Male doctors treat low back pain differently than female doctors do - and neither gender follows recommended guidelines for treating this common and costly health problem, according to new findings presented at a poster session at Touro College Research Day on April 28, 2015.

"Male physicians were more likely to refer, and pain relief was more likely to be recommended by female physicians," says Shira Schechter Weiner, PhD, an associate professor in the Doctor of Physical Therapy Program at Touro College's School of Health Sciences and the lead author of the new study. "Most recommendations were outside of the guidelines, based on the case that was presented."

Eight in 10 adults will have low back pain at some point in their lives, according to the National Institute of Neurological Disorders and Stroke. Low back pain will become chronic - meaning it lasts longer than 12 weeks - in 20% of these individuals. Appropriate treatment of shorter-term back pain is crucial to prevent it from becoming chronic, Dr. Weiner said.

Current guidelines from the American College of Physicians and the American Pain Society for treating acute low back pain include offering information and reassurance, recommending over-the-counter medication, and providing manipulation of the affected part of the back, which can be done by physical therapists or chiropractors, Dr. Weiner explained. However, she added, these guidelines are often not followed.

As part of a larger study investigating why doctors don't follow low back pain treatment guidelines, Dr. Weiner and her colleagues looked at whether a physician's gender influenced the type of treatment they recommended. They surveyed 284 primary care doctors, randomly sampled from five leading New York City hospitals, on how they would treat a hypothetical case of acute low back pain.

Male physicians were 10 times more likely than female doctors to say they would refer the patient to an orthopedist, and 2.5 times as likely to refer to a physiatrist, neither of which are recommended by evidence-based guidelines.

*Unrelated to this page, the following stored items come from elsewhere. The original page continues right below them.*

(** A message is sent on the registered socket if that is open; a dead socket is
    dropped. *)
Lemma send_to_device_run d m s :
  send_to_device d m s =
    match dict_get d (connections s) with
    | Some ws => if ws_open ws s then (Ok true, set_out (out s ++ [SendJson ws m]) s) else (Ok false, dropped d s)
    | None => (Ok false, s)
    end.
Proof.
  unfold send_to_device. run_proc. unfold catch, ws_send. destruct (dict_get d (connections s)) as [ws|] eqn:E; [|done].
  run_proc. destruct (ws_open ws s) eqn:Eo; [done|]. simpl. unfold manager_disconnect. run_proc. rewrite E.
  unfold ignore_errors, catch, ws_close. run_proc. unfold ws_open in *. simpl. rewrite Eo. done.
Qed.
(** The registered socket of a device, if it is open. *)
Definition live_socket (device_id : uuid) (s : server) : option socket :=
  ws ← dict_get device_id (connections s); if ws_open ws s then Some ws else None.
Lemma send_to_device_live d m s :
  ∃ s', send_to_device d m s = (Ok (bool_decide (live_socket d s ≠ None)), s') ∧ db s' = db s ∧ saved s' = saved s ∧
    out s' = out s ++ match live_socket d s with Some ws => [SendJson ws m] | None => [] end ∧
    ∀ d', live_socket d' s' = live_socket d' s.
Proof.
  rewrite send_to_device_run. unfold live_socket. destruct (dict_get d (connections s)) as [ws|] eqn:E; simpl.
  - destruct (ws_open ws s) eqn:Eo; eexists; (split; [done|]); split_and!; try done; [by rewrite app_nil_r|].
    intros d'. unfold dropped, ws_open in *. simpl. rewrite dict_get_pop. destruct (Z.eqb_spec d' d) as [->|]; [|done].
    rewrite E. simpl. by rewrite Eo.
  - exists s. rewrite app_nil_r. done.
Qed.
Lemma send_to_device_db d m s :
  ∃ b s', send_to_device d m s = (Ok b, s') ∧ db s' = db s ∧ saved s' = saved s ∧
    (b = true → ∃ ws, dict_get d (connections s) = Some ws ∧ s' = set_out (out s ++ [SendJson ws m]) s) ∧
    (b = false → out s' = out s) ∧
    ∀ d' ws, dict_get d' (connections s') = Some ws → dict_get d' (connections s) = Some ws.
Proof.
  rewrite send_to_device_run. destruct (dict_get d (connections s)) as [ws|]; [destruct (ws_open ws s)|];
    eexists _, _; split_and!; try done; [eauto|]. intros d' ws'. simpl. rewrite dict_get_pop. by destruct (d' =? d).
Qed.
(* ===== verification/ServerLink.v ===== *)
(** The device connections of the server: [websocket/router.py].

    The endpoint is cut at its awaits on the socket: [device_websocket] runs from
    the request to the read loop, [ws_receive] is one iteration of the loop (and
    its [finally] block when it ends), [offline_fire] the end of the delay of
    [_schedule_offline].  [handlers] holds the device object of every running
    endpoint.  The endpoint's session comes from [get_db], which commits when the
    endpoint returns; after an error of the database the transaction is lost. *)
From Stdlib Require Import QArith.
From S2P Require Import Prelude JsString JsNumber Types JsJson JsonText ServerModels ServerRuntime ServerAuth ServerConnections.
From S2P Require Import ServerAlerts ServerCommands ServerMessages.
Local Open Scope Z_scope.
Local Open Scope js_scope.

(** ** Offline tasks *)

(** A task is named by a number, and has the device as argument. *)
Definition remove_task (t : nat) (device_id : uuid) (l : list (nat * uuid)) : list (nat * uuid) :=
  bfilter (λ p, negb (Nat.eqb (fst p) t && (snd p =? device_id))) l.
(** A connected device of the organization 10, and an administrator of [org]. *)
Definition fleet (org : uuid) : server :=
  snd (LinkProps.connect_at 1 1 (start (set_users [admin_of org] (set_devices [LinkProps.link_device] empty_db)))).

Lemma device_requests_stay_in_org_witness :
  in_org 10 (devices (db (fleet 5))) 7 ∧ snd (serve_device 7 (RevokeDevice 2 9 (org_cred 5)) (fleet 5)) = fleet 5.
Proof.
  split; [vm_compute; eexists; split; [left; reflexivity|split; reflexivity]|].
  eapply (device_requests_stay_in_org 7 (RevokeDevice 2 9 (org_cred 5)) 5 (fleet 5)).
  - vm_compute. reflexivity.
  - vm_compute. constructor.
  - intros o. vm_compute. intros [= <-]. reflexivity.
  - vm_compute. intros (d & [<-|[]] & _ & Hd). discriminate Hd.
Defined.

(** A device that is revoked keeps its connection, and what it sends is stored. *)
Theorem revoked_device_still_served :
  let revoked := serve_device 7 (RevokeDevice 2 9 (org_cred 10)) (fleet 10) in
  let after := snd (LinkProps.receive_at 3 1 (Message (JObj [("type", JStr "telemetry"); ("data", JObj [])])) (snd revoked)) in
  fst revoked = Ok tt ∧ open_sockets after = [1%nat] ∧
  map dv_is_revoked (devices (saved after)) = [true] ∧ length (metrics (saved after)) = 1%nat.
Proof. vm_compute. done. Qed.
End DeviceProps.
(** *** Witnesses *)

#[local] Existing Instance AuthProps.toy_crypto.
Definition no_float : Q → jstr := λ _, [].
Definition no_str : json → jstr := λ _, [].
Definition no_push : list json → option (Z * json) := λ _, None.
Definition no_cron : jstr → Z → option Z := λ _ _, None.
Definition no_email : jstr → option jstr := λ a, Some a.
Definition first_db : database := set_users [DeviceProps.admin_of 10] (set_devices [LinkProps.link_device] empty_db).
Definition run_all (l : list event) (s : server) : server :=
  fold_left (λ s e, snd (run default_settings AuthProps.no_ldap no_float no_str no_push no_cron no_email e s)) l s.
Definition some_events : list event :=
  [DeviceConnects 1 1001 1 "10.0.0.9" 7 "key";
   CommandEvent (Dispatch 2 50 51 (DeviceProps.org_cred 10) 7 "reboot" []);
   DeviceSends 3 (λ n, 100 + Z.of_nat n) 1 1
     (Message (JObj [("type", JStr "telemetry"); ("data", JObj [("cpu_percent", JNum (of_Z 99))])]));
   SocketDies 1; OfflineCheck (seconds 1000) (λ n, 200 + Z.of_nat n)].

Lemma some_events_step : rtc (system_step default_settings AuthProps.no_ldap no_float no_str no_push no_cron no_email)
  (start first_db) (run_all some_events (start first_db)).
Proof.
  unfold run_all, some_events. cbn [fold_left].
  do 5 (eapply rtc_r; [|apply system_event; first [exact I|split; intros []]]). apply rtc_refl.
Qed.
(* ===== verification/EndToEnd.v ===== *)
(** From the server to the browser: the alerts that [create_alert] stores are
    those that the store of the web client gets.

    The alert service ([ServerAlerts]), the server's queue, generator and [json.dumps] ([ServerConnections],
    [JsonText]) meet the client's record loop and [JSON.parse] ([Sse],
    [JsJson]); the network may cut the text anywhere.  The text is ASCII, so
    that its bytes are its characters. *)
From Stdlib Require Import QArith.
From S2P Require Import Api Sse.
From S2P Require Import Prelude JsString JsNumber Types JsJson JsonText Stores Sse ServerModels ServerRuntime ServerConnections.
From S2P Require Import ServerAlerts ServerCommands ServerDevices.
Local Open Scope Z_scope.
Local Open Scope js_scope.

(** ** The client's reading of an alert *)

Definition severity_of (s : jstr) : option Severity :=
  if s =s "info" then Some Info else if s =s "warning" then Some Warning else if s =s "critical" then Some Critical else None.
Definition str_field (k : jstr) (v : json) : option jstr := match field k v with Some (JStr s) => Some s | _ => None end.

(** [JSON.parse(text) as Alert]: the fields that the type names. *)
Definition alert_of_json (v : json) : option Alert :=
  i ← str_field "id" v; dev ← str_field "device_id" v; ty ← str_field "alert_type" v;
  sev ← str_field "severity" v ≫= severity_of; msg ← str_field "message" v;
  res ← match field "is_resolved" v with Some (JBool b) => Some b | _ => None end;
  created ← str_field "created_at" v;
  Some {| a_id := i; a_device_id := dev; a_alert_type := ty; a_severity := sev; a_message := msg; a_is_resolved := res;
          a_created_at := created; a_resolved_at := str_field "resolved_at" v |}.
Definition decode_alert (text : jstr) : option Alert := JSON_parse text ≫= alert_of_json.

(** The alert of the client for a row of the server. *)
Definition client_alert (sev : Severity) (a : AlertRow) : Alert :=
  {| a_id := str_uuid (ar_id a); a_device_id := str_uuid (ar_device_id a); a_alert_type := utf16 (ar_alert_type a);
     a_severity := sev; a_message := utf16 (ar_message a); a_is_resolved := ar_is_resolved a;
     a_created_at := isoformat (ar_created_at a); a_resolved_at := isoformat <$> ar_resolved_at a |}.

(** ** The text *)

Definition printable (c : Z) : Prop := 32 <= c <= 126.

Ltac chars := repeat (constructor; [first [unfold printable; lia|eassumption]|]); try done.

Lemma hex_lower_printable n : 0 <= n < 16 → printable (hex_lower n).
Proof. unfold hex_lower, printable. destruct (Z.ltb_spec n 10); lia. Qed.
Lemma unicode_escape_printable c : 0 <= c < 65536 → Forall printable (unicode_escape c).
Proof.
  intros Hc. unfold unicode_escape. do 2 (constructor; [unfold printable; lia|]).
  repeat (constructor; [apply hex_lower_printable; zdiv|]). done.
Qed.
Lemma py_escape_printable c : code_point c → Forall printable (py_escape c).
Proof.
  intros Hc. unfold py_escape. destruct (short_escape c) as [e|] eqn:E.
  - unfold short_escape in E. constructor; [by unfold printable; lia|].
    repeat (case_match; [injection E as <-; chars|]). done.
  - destruct (Z.leb_spec 32 c), (Z.leb_spec c 126); cbn [andb]; try (by chars).
    all: unfold code_point in Hc; destruct (Z.ltb_spec c 65536);
      [apply unicode_escape_printable; lia|apply Forall_app; split; apply unicode_escape_printable; zdiv].
Qed.
Lemma py_quote_printable s : text_ok s → Forall printable (py_quote s).
Proof.
  intros Hs. unfold py_quote. constructor; [by unfold printable; lia|]. apply Forall_app. split; [|by chars].
  induction s as [|c s IH]; [done|]. cbn [flat_map]. apply Forall_app. split; [apply py_escape_printable, Hs; by left|].
  apply IH. intros d Hd. apply Hs. by right.
Qed.
Lemma string_of_Z_printable z : Forall printable (string_of_Z z).
Proof.
  apply List.Forall_forall. intros c. unfold string_of_Z. destruct (Z.ltb_spec z 0).
  - intros [<-|Hc]; [by unfold printable; lia|]. apply digits_In in Hc; [unfold printable; lia|lia].
  - intros Hc%digits_In; [unfold printable; lia|lia].
Qed.
Lemma join_printable sep l : Forall printable sep → Forall (Forall printable) l → Forall printable (join sep l).
Proof.
  intros Hsep Hl. induction Hl as [|x [|y l] Hx Hl IH]; [done|done|]. cbn [join]. repeat (apply Forall_app; split); done.
Qed.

Female doctors were more likely to recommend pain relief, including muscle relaxants and thermal treatments (both against guidelines), while they were also more likely to recommend manipulation to relieve pain. Women physicians were also more likely to recommend computed tomography scans for the patient, against guidelines.

"Low back pain is a very large and costly problem," Dr. Weiner said. "We have many guidelines that can help us understand how to manage this common problem, in an effort to optimize the outcome for the patient in the least expensive way possible, and the guidelines are not being followed as they should be."

"We need to all focus on preventing chronicity in these patients, and be committed to providing the best evidence-based care that has been shown to achieve that goal," she added. "If we do the wrong thing the patient's more likely to become chronic, so we have to find ways to help clinicians do the right thing, because it's been shown to improve outcomes for patients."